Give the listing again, word for word.

Listed records
========================================================================

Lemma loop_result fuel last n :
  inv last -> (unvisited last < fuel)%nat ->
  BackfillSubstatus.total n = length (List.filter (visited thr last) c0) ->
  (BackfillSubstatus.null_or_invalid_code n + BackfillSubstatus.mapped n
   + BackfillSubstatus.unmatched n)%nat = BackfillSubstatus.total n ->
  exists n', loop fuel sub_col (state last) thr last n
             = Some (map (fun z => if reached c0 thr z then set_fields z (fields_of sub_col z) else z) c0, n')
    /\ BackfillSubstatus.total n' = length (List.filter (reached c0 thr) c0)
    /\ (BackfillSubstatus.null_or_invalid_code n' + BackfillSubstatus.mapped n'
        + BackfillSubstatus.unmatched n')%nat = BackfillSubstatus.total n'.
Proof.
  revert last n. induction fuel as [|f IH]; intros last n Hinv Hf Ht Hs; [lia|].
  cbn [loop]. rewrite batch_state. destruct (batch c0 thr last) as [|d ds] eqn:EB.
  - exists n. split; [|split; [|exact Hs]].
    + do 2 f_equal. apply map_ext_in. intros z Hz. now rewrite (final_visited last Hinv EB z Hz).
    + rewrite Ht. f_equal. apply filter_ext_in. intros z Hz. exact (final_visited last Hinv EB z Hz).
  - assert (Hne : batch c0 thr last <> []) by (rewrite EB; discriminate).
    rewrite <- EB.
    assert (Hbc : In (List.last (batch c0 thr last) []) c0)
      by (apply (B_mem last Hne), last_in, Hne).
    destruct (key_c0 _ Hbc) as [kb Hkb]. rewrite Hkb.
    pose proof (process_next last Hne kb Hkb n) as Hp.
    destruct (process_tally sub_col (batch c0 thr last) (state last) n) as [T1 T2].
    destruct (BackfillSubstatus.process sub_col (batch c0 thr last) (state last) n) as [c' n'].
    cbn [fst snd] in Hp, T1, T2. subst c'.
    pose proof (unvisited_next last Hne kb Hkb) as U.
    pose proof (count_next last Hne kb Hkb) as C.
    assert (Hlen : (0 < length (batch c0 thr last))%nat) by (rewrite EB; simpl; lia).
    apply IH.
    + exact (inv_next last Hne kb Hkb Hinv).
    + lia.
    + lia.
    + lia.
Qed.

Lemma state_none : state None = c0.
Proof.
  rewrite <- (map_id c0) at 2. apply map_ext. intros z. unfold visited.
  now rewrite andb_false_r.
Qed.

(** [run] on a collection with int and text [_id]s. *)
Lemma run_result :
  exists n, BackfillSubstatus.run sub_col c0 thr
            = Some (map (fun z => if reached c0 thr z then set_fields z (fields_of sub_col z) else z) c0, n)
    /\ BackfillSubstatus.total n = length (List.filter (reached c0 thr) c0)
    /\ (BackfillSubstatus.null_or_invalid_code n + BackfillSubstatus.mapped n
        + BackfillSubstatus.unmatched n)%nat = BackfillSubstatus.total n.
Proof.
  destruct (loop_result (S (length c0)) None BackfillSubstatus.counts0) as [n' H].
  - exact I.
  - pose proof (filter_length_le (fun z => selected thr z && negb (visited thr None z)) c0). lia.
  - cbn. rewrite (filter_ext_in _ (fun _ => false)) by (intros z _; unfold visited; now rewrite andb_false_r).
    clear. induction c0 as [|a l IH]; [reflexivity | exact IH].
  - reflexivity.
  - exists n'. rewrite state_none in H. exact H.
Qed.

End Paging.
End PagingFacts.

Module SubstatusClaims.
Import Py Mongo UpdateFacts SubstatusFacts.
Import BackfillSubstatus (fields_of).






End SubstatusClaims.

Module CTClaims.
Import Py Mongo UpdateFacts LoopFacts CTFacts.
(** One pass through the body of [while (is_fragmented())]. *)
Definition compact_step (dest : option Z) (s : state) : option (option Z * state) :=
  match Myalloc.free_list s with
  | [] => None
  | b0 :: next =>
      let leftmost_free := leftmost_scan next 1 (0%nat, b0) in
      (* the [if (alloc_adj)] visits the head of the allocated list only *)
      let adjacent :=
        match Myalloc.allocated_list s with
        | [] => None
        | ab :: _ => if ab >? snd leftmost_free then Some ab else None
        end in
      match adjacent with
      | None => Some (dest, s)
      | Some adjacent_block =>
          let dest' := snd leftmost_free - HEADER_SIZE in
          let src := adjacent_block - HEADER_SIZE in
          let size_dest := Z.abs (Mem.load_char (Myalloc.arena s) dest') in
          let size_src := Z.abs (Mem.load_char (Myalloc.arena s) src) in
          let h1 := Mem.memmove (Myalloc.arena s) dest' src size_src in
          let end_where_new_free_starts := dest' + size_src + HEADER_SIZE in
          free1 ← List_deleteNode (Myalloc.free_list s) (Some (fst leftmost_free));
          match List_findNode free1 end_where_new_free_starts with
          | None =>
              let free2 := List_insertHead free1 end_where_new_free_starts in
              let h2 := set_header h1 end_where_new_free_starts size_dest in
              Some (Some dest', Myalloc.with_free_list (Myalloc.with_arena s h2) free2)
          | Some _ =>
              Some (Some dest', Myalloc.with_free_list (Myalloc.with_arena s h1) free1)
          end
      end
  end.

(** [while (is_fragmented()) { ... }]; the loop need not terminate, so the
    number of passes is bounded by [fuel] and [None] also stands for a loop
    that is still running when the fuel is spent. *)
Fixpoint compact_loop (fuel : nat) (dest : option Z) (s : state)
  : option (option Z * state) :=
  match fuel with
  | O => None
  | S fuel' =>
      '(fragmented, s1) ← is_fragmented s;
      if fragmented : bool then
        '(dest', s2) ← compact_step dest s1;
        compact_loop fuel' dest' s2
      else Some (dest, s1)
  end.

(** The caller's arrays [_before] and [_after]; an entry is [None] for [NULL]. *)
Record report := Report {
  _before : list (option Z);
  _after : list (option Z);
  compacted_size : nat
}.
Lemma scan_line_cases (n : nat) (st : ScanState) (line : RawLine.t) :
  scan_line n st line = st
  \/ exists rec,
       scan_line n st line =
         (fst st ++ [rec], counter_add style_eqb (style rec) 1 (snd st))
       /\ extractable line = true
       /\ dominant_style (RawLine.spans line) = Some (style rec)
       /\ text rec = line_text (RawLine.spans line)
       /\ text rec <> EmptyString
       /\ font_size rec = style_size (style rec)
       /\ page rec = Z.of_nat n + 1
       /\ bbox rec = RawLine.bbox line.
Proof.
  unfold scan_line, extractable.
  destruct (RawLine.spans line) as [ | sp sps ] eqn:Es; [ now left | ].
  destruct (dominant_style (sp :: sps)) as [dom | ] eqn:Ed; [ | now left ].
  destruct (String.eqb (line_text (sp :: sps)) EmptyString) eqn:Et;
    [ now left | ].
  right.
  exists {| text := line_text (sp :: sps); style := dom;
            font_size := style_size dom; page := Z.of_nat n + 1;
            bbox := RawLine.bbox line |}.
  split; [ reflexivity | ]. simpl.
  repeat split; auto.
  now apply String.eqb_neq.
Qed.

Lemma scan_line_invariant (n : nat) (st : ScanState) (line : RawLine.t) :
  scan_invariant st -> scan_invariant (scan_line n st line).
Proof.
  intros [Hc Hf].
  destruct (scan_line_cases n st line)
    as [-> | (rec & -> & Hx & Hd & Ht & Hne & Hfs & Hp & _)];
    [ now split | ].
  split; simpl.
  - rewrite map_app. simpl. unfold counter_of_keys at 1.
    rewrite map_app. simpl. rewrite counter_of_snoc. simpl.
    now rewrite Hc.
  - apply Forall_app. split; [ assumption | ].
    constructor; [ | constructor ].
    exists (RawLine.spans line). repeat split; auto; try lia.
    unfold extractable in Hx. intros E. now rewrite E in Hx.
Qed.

========================================================================

Solution
Lemma loop_result fuel last n :
  inv last -> (unvisited last < fuel)%nat ->
  BackfillSubstatus.total n = length (List.filter (visited thr last) c0) ->
  (BackfillSubstatus.null_or_invalid_code n + BackfillSubstatus.mapped n
   + BackfillSubstatus.unmatched n)%nat = BackfillSubstatus.total n ->
  exists n', loop fuel sub_col (state last) thr last n
             = Some (map (fun z => if reached c0 thr z then set_fields z (fields_of sub_col z) else z) c0, n')
    /\ BackfillSubstatus.total n' = length (List.filter (reached c0 thr) c0)
    /\ (BackfillSubstatus.null_or_invalid_code n' + BackfillSubstatus.mapped n'
        + BackfillSubstatus.unmatched n')%nat = BackfillSubstatus.total n'.
Proof.
  revert last n. induction fuel as [|f IH]; intros last n Hinv Hf Ht Hs; [lia|].
  cbn [loop]. rewrite batch_state. destruct (batch c0 thr last) as [|d ds] eqn:EB.
  - exists n. split; [|split; [|exact Hs]].
    + do 2 f_equal. apply map_ext_in. intros z Hz. now rewrite (final_visited last Hinv EB z Hz).
    + rewrite Ht. f_equal. apply filter_ext_in. intros z Hz. exact (final_visited last Hinv EB z Hz).
  - assert (Hne : batch c0 thr last <> []) by (rewrite EB; discriminate).
    rewrite <- EB.
    assert (Hbc : In (List.last (batch c0 thr last) []) c0)
      by (apply (B_mem last Hne), last_in, Hne).
    destruct (key_c0 _ Hbc) as [kb Hkb]. rewrite Hkb.
    pose proof (process_next last Hne kb Hkb n) as Hp.
    destruct (process_tally sub_col (batch c0 thr last) (state last) n) as [T1 T2].
    destruct (BackfillSubstatus.process sub_col (batch c0 thr last) (state last) n) as [c' n'].
    cbn [fst snd] in Hp, T1, T2. subst c'.
    pose proof (unvisited_next last Hne kb Hkb) as U.
    pose proof (count_next last Hne kb Hkb) as C.
    assert (Hlen : (0 < length (batch c0 thr last))%nat) by (rewrite EB; simpl; lia).
    apply IH.
    + exact (inv_next last Hne kb Hkb Hinv).
    + lia.
    + lia.
    + lia.
Qed.

Lemma state_none : state None = c0.
Proof.
  rewrite <- (map_id c0) at 2. apply map_ext. intros z. unfold visited.
  now rewrite andb_false_r.
Qed.

(** [run] on a collection with int and text [_id]s. *)
Lemma run_result :
  exists n, BackfillSubstatus.run sub_col c0 thr
            = Some (map (fun z => if reached c0 thr z then set_fields z (fields_of sub_col z) else z) c0, n)
    /\ BackfillSubstatus.total n = length (List.filter (reached c0 thr) c0)
    /\ (BackfillSubstatus.null_or_invalid_code n + BackfillSubstatus.mapped n
        + BackfillSubstatus.unmatched n)%nat = BackfillSubstatus.total n.
Proof.
  destruct (loop_result (S (length c0)) None BackfillSubstatus.counts0) as [n' H].
  - exact I.
  - pose proof (filter_length_le (fun z => selected thr z && negb (visited thr None z)) c0). lia.
  - cbn. rewrite (filter_ext_in _ (fun _ => false)) by (intros z _; unfold visited; now rewrite andb_false_r).
    clear. induction c0 as [|a l IH]; [reflexivity | exact IH].
  - reflexivity.
  - exists n'. rewrite state_none in H. exact H.
Qed.

End Paging.
End PagingFacts.

Module SubstatusClaims.
Import Py Mongo UpdateFacts SubstatusFacts.
Import BackfillSubstatus (fields_of).






End SubstatusClaims.

Module CTClaims.
Import Py Mongo UpdateFacts LoopFacts CTFacts.
(** One pass through the body of [while (is_fragmented())]. *)
Definition compact_step (dest : option Z) (s : state) : option (option Z * state) :=
  match Myalloc.free_list s with
  | [] => None
  | b0 :: next =>
      let leftmost_free := leftmost_scan next 1 (0%nat, b0) in
      (* the [if (alloc_adj)] visits the head of the allocated list only *)
      let adjacent :=
        match Myalloc.allocated_list s with
        | [] => None
        | ab :: _ => if ab >? snd leftmost_free then Some ab else None
        end in
      match adjacent with
      | None => Some (dest, s)
      | Some adjacent_block =>
          let dest' := snd leftmost_free - HEADER_SIZE in
          let src := adjacent_block - HEADER_SIZE in
          let size_dest := Z.abs (Mem.load_char (Myalloc.arena s) dest') in
          let size_src := Z.abs (Mem.load_char (Myalloc.arena s) src) in
          let h1 := Mem.memmove (Myalloc.arena s) dest' src size_src in
          let end_where_new_free_starts := dest' + size_src + HEADER_SIZE in
          free1 ← List_deleteNode (Myalloc.free_list s) (Some (fst leftmost_free));
          match List_findNode free1 end_where_new_free_starts with
          | None =>
              let free2 := List_insertHead free1 end_where_new_free_starts in
              let h2 := set_header h1 end_where_new_free_starts size_dest in
              Some (Some dest', Myalloc.with_free_list (Myalloc.with_arena s h2) free2)
          | Some _ =>
              Some (Some dest', Myalloc.with_free_list (Myalloc.with_arena s h1) free1)
          end
      end
  end.

(** [while (is_fragmented()) { ... }]; the loop need not terminate, so the
    number of passes is bounded by [fuel] and [None] also stands for a loop
    that is still running when the fuel is spent. *)
Fixpoint compact_loop (fuel : nat) (dest : option Z) (s : state)
  : option (option Z * state) :=
  match fuel with
  | O => None
  | S fuel' =>
      '(fragmented, s1) ← is_fragmented s;
      if fragmented : bool then
        '(dest', s2) ← compact_step dest s1;
        compact_loop fuel' dest' s2
      else Some (dest, s1)
  end.

(** The caller's arrays [_before] and [_after]; an entry is [None] for [NULL]. *)
Record report := Report {
  _before : list (option Z);
  _after : list (option Z);
  compacted_size : nat
}.
Lemma scan_line_cases (n : nat) (st : ScanState) (line : RawLine.t) :
  scan_line n st line = st
  \/ exists rec,
       scan_line n st line =
         (fst st ++ [rec], counter_add style_eqb (style rec) 1 (snd st))
       /\ extractable line = true
       /\ dominant_style (RawLine.spans line) = Some (style rec)
       /\ text rec = line_text (RawLine.spans line)
       /\ text rec <> EmptyString
       /\ font_size rec = style_size (style rec)
       /\ page rec = Z.of_nat n + 1
       /\ bbox rec = RawLine.bbox line.
Proof.
  unfold scan_line, extractable.
  destruct (RawLine.spans line) as [ | sp sps ] eqn:Es; [ now left | ].
  destruct (dominant_style (sp :: sps)) as [dom | ] eqn:Ed; [ | now left ].
  destruct (String.eqb (line_text (sp :: sps)) EmptyString) eqn:Et;
    [ now left | ].
  right.
  exists {| text := line_text (sp :: sps); style := dom;
            font_size := style_size dom; page := Z.of_nat n + 1;
            bbox := RawLine.bbox line |}.
  split; [ reflexivity | ]. simpl.
  repeat split; auto.
  now apply String.eqb_neq.
Qed.

Lemma scan_line_invariant (n : nat) (st : ScanState) (line : RawLine.t) :
  scan_invariant st -> scan_invariant (scan_line n st line).
Proof.
  intros [Hc Hf].
  destruct (scan_line_cases n st line)
    as [-> | (rec & -> & Hx & Hd & Ht & Hne & Hfs & Hp & _)];
    [ now split | ].
  split; simpl.
  - rewrite map_app. simpl. unfold counter_of_keys at 1.
    rewrite map_app. simpl. rewrite counter_of_snoc. simpl.
    now rewrite Hc.
  - apply Forall_app. split; [ assumption | ].
    constructor; [ | constructor ].
    exists (RawLine.spans line). repeat split; auto; try lia.
    unfold extractable in Hx. intros E. now rewrite E in Hx.
Qed.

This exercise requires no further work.